On the American side, participants included important officials such as Michael Green, former White House Asia representative and senior aide, and John Tilleli, former commander of the U.S. Armed Forces stationed in Korea, along with Bruce Cummings, a University of Chicago professor, and Leon Segal, an American Social Science Research Council research committee member.

The former and current State Department assistant secretary delivered a speech at a luncheon that was attended by the American delegation to the six-party talks, including Christopher Hill and James Kelly. Starting next year, Baek plans for a better balance between conservatives and liberals among participants from the Korean side.
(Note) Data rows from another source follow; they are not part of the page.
(* ===== verification/DeadlockFree.v ===== *)
(** * Programs without deadlock

    A program whose steps can be numbered so that every threadblock runs in
    order, dependencies go to smaller numbers, and the two ends of a transfer
    have a number of their own, never stops before it is finished. *)

From stdpp Require Import relations.
From S2P Require Import Prelude.
From S2P Require Import Python.
From S2P Require Import Endpoints.
From S2P Require Import Threadblocks.
From S2P Require Import Deadlock.
From S2P Require Import DeadlockSound.
Local Open Scope Z_scope.

Record ordered (p : ThreadblockProgram) (index : XmlStep → nat) : Prop := {
  od_blocks tb i j a b : tb ∈ tp_threadblocks p → (i ≤ j)%nat →
    tb_steps tb !! i = Some a → tb_steps tb !! j = Some b → (index a ≤ index b)%nat;
  od_dependency step d dep : step ∈ program_steps (tp_threadblocks p) →
    xs_dependency_step_id step = Some d → dict_get d (tp_steps_by_id p) = Some dep →
    (index dep < index step)%nat;
  od_transfer step : step ∈ program_steps (tp_threadblocks p) → is_local step = false →
    ∃ tid st1 st2, (tid, [xs_step_id st1; xs_step_id st2]) ∈ tp_transfer_steps p ∧
      st1 ∈ program_steps (tp_threadblocks p) ∧ st2 ∈ program_steps (tp_threadblocks p) ∧
      (step = st1 ∨ step = st2) ∧ index st1 = index step ∧ index st2 = index step ∧
      (∀ tb, tb ∈ tp_threadblocks p → st1 ∈ tb_steps tb → st2 ∉ tb_steps tb) ∧
      ∀ step', step' ∈ program_steps (tp_threadblocks p) → is_local step' = false →
        index step' = index step → step' = st1 ∨ step' = st2;
}.

Section free.
Context (p : ThreadblockProgram) (Hwf : program_wf p) (Hpa : paired p).

Notation exec := (exec_step p).
Notation steps := (program_steps (tp_threadblocks p)).

(** ** The ends of a transfer complete together *)

Definition together (s : ExecState) : Prop := ∀ tid s1 s2,
  (tid, [s1; s2]) ∈ tp_transfer_steps p → s1 ∈ es_completed s ↔ s2 ∈ es_completed s.

Lemma together_exec s s' : exec s s' → together s → together s'.
Proof.
  intros Hs Ht tid s1 s2 Hin. specialize (Ht _ _ _ Hin).
  destruct Hs as [s key st Hh Hloc _|s tid' a1 a2 k1 k2 st1 st2 Hin' H1 E1 H2 E2 _ _]; simpl.
  - assert (Hne : ∀ id, id ∈ [s1; s2] → id ≠ xs_step_id st).
    { intros id Hid ->. pose proof (pa_communication p Hpa _ _ _ st Hin Hid
        (head_table p Hwf _ _ _ Hh)). congruence. }
    pose proof (Hne s1 ltac:(by left)). pose proof (Hne s2 ltac:(by right; left)).
    clear Hwf Hpa. set_solver.
  - destruct (decide (tid = tid')) as [->|Hd].
    + pose proof (transfer_same_ids p Hpa _ _ _ Hin Hin') as [= -> ->]. rewrite E1, E2.
      clear Hwf Hpa. set_solver.
    + assert (Hne : ∀ id, id ∈ [s1; s2] → id ∉ [a1; a2])
        by (intros id Hi Hi'; by apply Hd, (pa_disjoint p Hpa _ _ _ _ id Hin Hin')).
      pose proof (Hne s1 ltac:(by left)) as N1. pose proof (Hne s2 ltac:(by right; left)) as N2.
      rewrite E1, E2. clear Hwf Hpa. set_solver.
Qed.

Lemma together_reachable s : rtc exec (initial_state p) s → together s.
Proof.
  intros Hr. assert (H0 : together (initial_state p)) by (by intros tid s1 s2 _).
  induction Hr as [|? ? ? Hs _ IH]; [done|]. apply IH. by eapply together_exec.
Qed.

(** ** Heads and incomplete steps *)

Lemma incomplete_head s tb n st :
  rtc exec (initial_state p) s → tb ∈ tp_threadblocks p → tb_steps tb !! n = Some st →
  xs_step_id st ∉ es_completed s →
  ∃ m h, (m ≤ n)%nat ∧ head_of p s (block_id tb) = Some h ∧ tb_steps tb !! m = Some h.
Proof.
  intros Hr Htb Hn Hc. pose proof (completed_rtc p Hwf Hpa _ _ Hr (initial_completed p Hwf)) as Hinv.
  assert (is_Some (es_positions s !! block_id tb)) as [pos Hpos].
  { apply elem_of_dom. rewrite (positions_rtc p _ _ Hr). apply elem_of_dom.
    rewrite (initial_position p Hwf) by done. eauto. }
  assert (Hle : (pos ≤ n)%nat).
  { destruct (decide (pos ≤ n)%nat) as [?|Hlt]; [done|]. exfalso. apply Hc, Hinv.
    exists tb, n, pos, st. split_and!; try done. lia. }
  assert (is_Some (tb_steps tb !! pos)) as [h Hh].
  { apply lookup_lt_is_Some. apply lookup_lt_Some in Hn. lia. }
  exists pos, h. split_and!; [done| |done]. unfold head_of.
  rewrite (dict_get_Some_2 (block_id tb) tb); [|apply blocks_keys|].
  - unfold head_step; simpl. by rewrite Hpos.
  - rewrite (blocks_eq p Hwf). by apply (list_elem_of_fmap_2 (λ tb, (block_id tb, tb))).
Qed.

(** ** Progress *)

Context (index : XmlStep → nat) (Hord : ordered p index).

(** A state that a step of number [k] is waiting in. *)
Section progress.
Context (s : ExecState) (Hr : rtc exec (initial_state p) s) (Hnf : nf exec s).

Definition no_head_below (k : nat) : Prop :=
  ∀ key h, head_of p s key = Some h → (k ≤ index h)%nat.

Lemma completed_below k step :
  no_head_below k → step ∈ steps → (index step < k)%nat → xs_step_id step ∈ es_completed s.
Proof.
  intros Hk (tb & Htb & Hin)%elem_of_program_steps Hlt.
  destruct (decide (xs_step_id step ∈ es_completed s)) as [|Hc]; [done|]. exfalso.
  apply list_elem_of_lookup in Hin as [n Hn].
  destruct (incomplete_head _ _ _ _ Hr Htb Hn Hc) as (m & h & Hle & Hh & Hm).
  pose proof (od_blocks p index Hord tb m n h step Htb Hle Hm Hn). specialize (Hk _ _ Hh). lia.
Qed.

Lemma head_ready k key h :
  no_head_below k → head_of p s key = Some h → index h = k → dependency_ready s h = true.
Proof.
  intros Hk Hh Hi. unfold dependency_ready. destruct (xs_dependency_step_id h) as [d|] eqn:Hd; [|done].
  apply bool_decide_eq_true.
  destruct (head_of_program p Hwf _ _ _ Hh) as (tb & Htb & _ & Hin).
  assert (Hst : h ∈ steps) by (apply elem_of_program_steps; eauto).
  destruct (pw_dependency p Hwf h d Hst Hd) as (dep & Hdep & _).
  pose proof (od_dependency p index Hord h d dep Hst Hd Hdep) as Hlt.
  rewrite (pw_table p Hwf) in Hdep. apply dict_get_Some_1, list_elem_of_fmap in Hdep
    as (dep' & [= -> <-] & Hin').
  apply (completed_below k); [done..|lia].
Qed.

(** A lowest head that waits for its partner gives the partner's block a head
    that can run. *)
Lemma partner_head k key h key' other :
  no_head_below k → head_of p s key = Some h → index h = k → is_local h = false →
  (∃ tb n, tb ∈ tp_threadblocks p ∧ key' = block_id tb ∧ tb_steps tb !! n = Some other) →
  index other = k → xs_step_id other ∉ es_completed s →
  ∃ h', head_of p s key' = Some h' ∧ index h' = k ∧ is_local h' = false.
Proof.
  intros Hk Hh Hi Hl (tb & n & Htb & -> & Hn) Ho Hc.
  destruct (incomplete_head _ _ _ _ Hr Htb Hn Hc) as (m & h' & Hle & Hh' & Hm).
  pose proof (od_blocks p index Hord tb m n h' other Htb Hle Hm Hn) as Hle'.
  specialize (Hk _ _ Hh') as Hge. exists h'. split; [done|]. split; [lia|].
  destruct (is_local h') eqn:Hl'; [|done]. exfalso. apply Hnf. eexists.
  eapply exec_local; [exact Hh'|done|]. eapply head_ready; [exact Hk|exact Hh'|lia].
Qed.

Lemma lowest_head_runs k key h :
  no_head_below k → head_of p s key = Some h → index h = k → False.
Proof.
  intros Hk Hh Hi. pose proof (head_ready _ _ _ Hk Hh Hi) as Hready.
  destruct (is_local h) eqn:Hl; [apply Hnf; eexists; by eapply exec_local|].
  destruct (head_of_program p Hwf _ _ _ Hh) as (tb & Htb & Hkey & Hin).
  assert (Hst : h ∈ steps) by (apply elem_of_program_steps; eauto).
  destruct (od_transfer p index Hord h Hst Hl)
    as (tid & st1 & st2 & Ht & S1 & S2 & Hor & I1 & I2 & Hapart & Huniq).
  pose proof (head_incomplete p Hwf Hpa _ _ _ Hr Hh) as Hc.
  pose proof (together_reachable _ Hr _ _ _ Ht) as Htog.
  assert (C1 : xs_step_id st1 ∉ es_completed s) by (destruct Hor; subst; naive_solver).
  assert (C2 : xs_step_id st2 ∉ es_completed s) by (destruct Hor; subst; naive_solver).
  apply elem_of_program_steps in S1 as (tb1 & B1 & (n1 & N1)%list_elem_of_lookup).
  apply elem_of_program_steps in S2 as (tb2 & B2 & (n2 & N2)%list_elem_of_lookup).
  destruct (partner_head k key h (block_id tb1) st1) as (h1 & H1 & K1 & L1);
    [done..|by eauto|lia|done|].
  destruct (partner_head k key h (block_id tb2) st2) as (h2 & H2 & K2 & L2);
    [done..|by eauto|lia|done|].
  assert (Hin_block : ∀ b hd, b ∈ tp_threadblocks p → head_of p s (block_id b) = Some hd →
    hd ∈ tb_steps b).
  { intros b hd Hb Hhd. destruct (head_of_program p Hwf _ _ _ Hhd) as (b' & Hb' & E & Hx).
    by apply (block_id_inj p Hwf) in E as ->. }
  pose proof (Hin_block _ _ B1 H1) as M1. pose proof (Hin_block _ _ B2 H2) as M2.
  pose proof (list_elem_of_lookup_2 _ _ _ N1) as P1.
  pose proof (list_elem_of_lookup_2 _ _ _ N2) as P2.
  assert (h1 = st1) as ->.
  { destruct (Huniq h1) as [| ->]; [apply elem_of_program_steps; by eauto|done|lia|done|].
    by destruct (Hapart tb1 B1 P1). }
  assert (h2 = st2) as ->.
  { destruct (Huniq h2) as [-> |]; [apply elem_of_program_steps; by eauto|done|lia| |done].
    by destruct (Hapart tb2 B2 M2). }
  apply Hnf. eexists. eapply exec_transfer; [exact Ht|exact H1|done|exact H2|done|..];
    eapply head_ready; eauto.
Qed.

Lemma stuck_finished : finished p s.
Proof.
  assert (Hall : ∀ k, no_head_below k).
  { induction k as [|k IH]; intros key h Hh; [lia|].
    specialize (IH _ _ Hh) as Hle. destruct (decide (index h = k)) as [E|]; [|lia].
    exfalso. by eapply (lowest_head_runs k). }
  intros key. destruct (head_of p s key) as [h|] eqn:Hh; [|done].
  specialize (Hall (S (index h)) _ _ Hh). lia.
Qed.
End progress.

Lemma ordered_deadlock_free :
  ∃ r, simulate_endpoint_execution p = Ok r ∧ dr_deadlocked r = false ∧
    dr_completed_step_ids r = list_to_set (xs_step_id <$> steps).
Proof.
  destruct (simulate_loop_spec p Hwf Hpa _ _ (initial_measure p Hwf)) as (s & Hs & Hr & Hn).
  pose proof (stuck_finished s Hr Hn) as Hfin. exists (verdict p s). split; [exact Hs|].
  unfold verdict. rewrite decide_True by (by apply finished_heads). split; [done|].
  simpl. by apply finished_completed.
Qed.
End free.
Lemma predecessor_assignments_Ok self id endpoints assignments :
  predecessor_assignments dag self id endpoints = Ok assignments →
  ∃ predecessors, predecessors_of dag id = Ok predecessors ∧
    assigning self id endpoints predecessors predecessors assignments.
Proof.
  set (start := dict_of_list ((λ endpoint, (ep_endpoint_id endpoint, [])) <$> endpoints)
    : Assignments).
  assert (Hstart : ∀ preds, assigning self id endpoints preds [] start).
  { intros preds. split; [|by intros ? ?%elem_of_nil]. intros i deps p s Hin Hd.
    apply elem_of_dict_of_list, list_elem_of_fmap in Hin as (e & [= -> ->] & _).
    by apply elem_of_nil in Hd. }
  unfold predecessor_assignments. fold start. cbv zeta.
  assert (Hmany : ∀ p m, (send ← of_option (find_endpoint p endpoints) m;
      recv ← of_option (head (filter (λ e, ep_endpoint_id e ≠ ep_endpoint_id send) endpoints)) m;
      predecessors ← predecessors_of dag id;
      foldM (pair_assignment dag self id send recv) start predecessors) = Ok assignments →
    ∃ predecessors, predecessors_of dag id = Ok predecessors ∧
      assigning self id endpoints predecessors predecessors assignments).
  { intros p m H. apply bind_Ok in H as (send & Hs & H). apply bind_Ok in H as (recv & Hr & H).
    apply of_option_Ok, head_Some_elem_of, list_elem_of_filter in Hs as [_ Hs].
    apply of_option_Ok, head_Some_elem_of, list_elem_of_filter in Hr as [_ Hr].
    apply bind_Ok in H as (preds & Hp & H). exists preds. split; [done|]. revert H.
    apply (foldM_ind (λ don a, assigning self id endpoints preds don a)); [done|].
    intros don q a a' Ha Hq E. by apply (pair_assignment_Ok _ _ _ _ _ send recv a). }
  destruct endpoints as [|e [|e2 l]]; [apply Hmany| |apply Hmany].
  intros H. apply bind_Ok in H as (preds & Hp & H). exists preds. split; [done|]. revert H.
  apply (foldM_ind (λ don a, assigning self id [e] preds don a)); [done|].
  intros don q a a' Ha Hq E. unfold local_assignment in E. case_match; [|done].
  injection E as <-. apply assigning_step; [done|done|by left|done].
Qed.
(* ===== verification/Lower.v ===== *)
(** * Lowering ([vericcl/xml/lower.py])

    From a schedule and its buffer plan to numbered threadblocks: the part of
    [lower_to_xml] between the buffer plan and the text. *)

From S2P Require Import Prelude.
From S2P Require Import Python.
From S2P Require Import Atom.
From S2P Require Import XmlModel.
From S2P Require Import Endpoints.
From S2P Require Import Threadblocks.
From S2P Require Import Deadlock.
From S2P Require Import Dependencies.
From S2P Require Import ListScheduler.
From S2P Require Import Compatibility.
From S2P Require Import AtomLaws.
From S2P Require Import EndpointLaws.
From S2P Require Import DeadlockFree.
From S2P Require Import LivenessLaws.
From S2P Require Import DependencyLaws.
From S2P Require Import ListSchedulerLaws.
From S2P Require Import SchedulerSound.
Local Open Scope Z_scope.

(** [lower_endpoints], [build_transfer_dag], [schedule_threadblocks] and
    [renumber_dependent_threadblocks]. *)
Definition lower_threadblocks (schedule : Schedule) (buffers : BufferPlan)
    : res ThreadblockProgram :=
  endpoints ← lower_endpoints schedule buffers;
  dag ← build_transfer_dag endpoints schedule buffers;
  threadblocks ← schedule_threadblocks endpoints dag;
  renumber_dependent_threadblocks threadblocks.

(** The same, with the check that follows. *)
Definition lower_checked (schedule : Schedule) (buffers : BufferPlan)
    : res ThreadblockProgram :=
  threadblocks ← lower_threadblocks schedule buffers;
  deadlock ← simulate_endpoint_execution threadblocks;
  raise_when (dr_deadlocked deadlock) (SemanticError "threadblock program is deadlocked");;
  Ok threadblocks.

(** * Laws of lowering

    Lowering a schedule never produces a program that deadlocks. *)

Lemma zip_elem_l {A B C} (f : A → B) (R : A → C → Prop) l k x :
  Forall2 R l k → x ∈ l → ∃ y, (f x, y) ∈ zip (f <$> l) k ∧ R x y.
Proof.
  induction 1 as [|a c l k Hac Hlk IH]; csimpl; [by rewrite elem_of_nil|].
  rewrite elem_of_cons. intros [->|Hin].
  - exists c. split; [by left|done].
  - destruct (IH Hin) as (y & ? & ?). exists y. split; [by right|done].
Qed.

Lemma zip_elem_r {A B C} (f : A → B) (R : A → C → Prop) l k y :
  Forall2 R l k → y ∈ k → ∃ x, x ∈ l ∧ (f x, y) ∈ zip (f <$> l) k ∧ R x y.
Proof.
  induction 1 as [|a c l k Hac Hlk IH]; csimpl; [by rewrite elem_of_nil|].
  rewrite elem_of_cons. intros [->|Hin].
  - exists a. split; [by left|]. split; [by left|done].
  - destruct (IH Hin) as (x & ? & ? & ?). exists x. split; [by right|]. split; [by right|done].
Qed.

Section nodes.
Context (s : Schedule) (b : BufferPlan) (program : EndpointProgram) (dag : TransferDAG).
Context (Hnd : NoDup (tr_id <$> sc_transfers s)) (Hts : Forall transfer_wf (sc_transfers s)).
Context (Hl : lowering s b program) (Hdag : dag_sound program s b dag).

Lemma lowering_ids : NoDup (ep_endpoint_id <$> epp_endpoints program).
Proof.
  destruct Hl as (ends & cs & He & Hc & Hcn & Hdis & ->). simpl.
  rewrite (program_ids b _ _ _ _ He Hc). by apply endpoint_ids_NoDup.
Qed.

Lemma by_transfer_keys : (epp_by_transfer_id program).*1 = tr_id <$> sc_transfers s.
Proof.
  destruct Hl as (ends & cs & He & Hc & Hcn & Hdis & ->). simpl.
  apply zip_fst. rewrite length_fmap. by eapply Forall2_length.
Qed.

(** The nodes of the graph, by their kind. *)
Lemma node_cases id n :
  dict_get id (dag_nodes dag) = Some n →
  (∃ t, t ∈ sc_transfers s ∧ id = tr_id t ∧ transfer_node program s b t = Ok n) ∨
  (∃ c, c ∈ copies b ∧ id = c.1 ∧ copy_node program c.1 c.2 = Ok n).
Proof.
  destruct (ds_nodes _ _ _ _ Hdag) as (ts & cs & H1 & H2 & ->).
  intros [H|H]%dict_get_Some_1%elem_of_app; [left|right].
  - destruct (elem_of_zip_map _ _ _ _ _ _ H1 H) as (t & ? & ? & ?). by exists t.
  - destruct (elem_of_zip_map _ _ _ _ _ _ H2 H) as (c & ? & ? & ?). by exists c.
Qed.

Lemma node_keys : (dag_nodes dag).*1 = (tr_id <$> sc_transfers s) ++ copy_ids b.
Proof.
  destruct (ds_nodes _ _ _ _ Hdag) as (ts & cs & H1 & H2 & E).
  pose proof (Forall2_length _ _ _ H1). pose proof (Forall2_length _ _ _ H2).
  rewrite E, fmap_app, !fst_zip; [done|..]; unfold copy_ids; rewrite length_fmap; lia.
Qed.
In the meantime in Washington, the Heritage Foundation, the American Enterprise Institute (AEI), the Center for Strategic and International Studies (CSIS), and the Brookings Research Center, the major think-tanks, have organically organized a seminar regarding the Korean peninsula. However, the participation of scholars supporting Korean government’s North Korea inclusion policies is relatively poor.

Even testifiers at an American congressional hearing related to the Korean peninsula tend to be mostly conservatives. Washington sources say, “The situation has arisen because there aren’t many figures among Korean heavyweight scholars who can explain the government’s policies towards North Korea, not because think-tanks or Congress are conservative oriented.”

Because participants in the government and Korea’s leading scholars are directed by conservative discourse, many believe that negative views of the government’s North Korean policies have been spreading through Washington. Last November, the Sejong Research Center and Georgetown University’s jointly sponsored academic conference are believed to have planned in this vein also.